▶ **Stored items**:
(** * OptiRoute: the AI gateway module and the shelter-plan page

    A shallow embedding of the service module (class [GeminiService],
    the wrapper around the generative-AI client) and of the React page
    [SmartShelterAllocator.jsx], followed by the properties proved of
    them.

    Modelling conventions.
    - A JavaScript string is the list of its UTF-16 code units.
    - A JavaScript value is a finite tree ([value]): the gateway only ever
      handles JSON-like data.  Objects keep their properties as an
      association list in insertion order.
    - Numbers that the code computes with are integers ([jsint], with NaN);
      numbers that are only carried around are exact rationals.  Both agree
      with IEEE doubles on integers of magnitude below 2^53 and on short
      decimal literals; beyond that range the program rounds and the model
      does not, so every property that depends on the outcome of the
      arithmetic carries a bound on the quantities it is about.
    - Regular expressions are run by a backtracking matcher with the
      priorities of the language standard; JSON.parse is a recursive
      descent parser of the JSON grammar.
    - Conversions are where the source has them.  A template literal
      converts each substitution to a string where it stands, and a
      comparison converts its operand to a number; either throws a
      TypeError on an object that carries a property named toString, and
      the method throws with it unless the literal stands in a try block.
    - The external completion service, the clock and the console are the
      outside world: the service and the clock are oracles of a [runtime],
      and every interaction is recorded in a trace. *)

From Stdlib Require Import ZArith QArith NArith List String Ascii Bool Lia.
Import ListNotations.
Close Scope Q_scope.

Set Implicit Arguments.
Set Warnings "-register-all".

▶ **Task description**: Reproduce, word for word, all of the entries above.

▶ **Written solution**:
(** * OptiRoute: the AI gateway module and the shelter-plan page

    A shallow embedding of the service module (class [GeminiService],
    the wrapper around the generative-AI client) and of the React page
    [SmartShelterAllocator.jsx], followed by the properties proved of
    them.

    Modelling conventions.
    - A JavaScript string is the list of its UTF-16 code units.
    - A JavaScript value is a finite tree ([value]): the gateway only ever
      handles JSON-like data.  Objects keep their properties as an
      association list in insertion order.
    - Numbers that the code computes with are integers ([jsint], with NaN);
      numbers that are only carried around are exact rationals.  Both agree
      with IEEE doubles on integers of magnitude below 2^53 and on short
      decimal literals; beyond that range the program rounds and the model
      does not, so every property that depends on the outcome of the
      arithmetic carries a bound on the quantities it is about.
    - Regular expressions are run by a backtracking matcher with the
      priorities of the language standard; JSON.parse is a recursive
      descent parser of the JSON grammar.
    - Conversions are where the source has them.  A template literal
      converts each substitution to a string where it stands, and a
      comparison converts its operand to a number; either throws a
      TypeError on an object that carries a property named toString, and
      the method throws with it unless the literal stands in a try block.
    - The external completion service, the clock and the console are the
      outside world: the service and the clock are oracles of a [runtime],
      and every interaction is recorded in a trace. *)

From Stdlib Require Import ZArith QArith NArith List String Ascii Bool Lia.
Import ListNotations.
Close Scope Q_scope.

Set Implicit Arguments.
Set Warnings "-register-all".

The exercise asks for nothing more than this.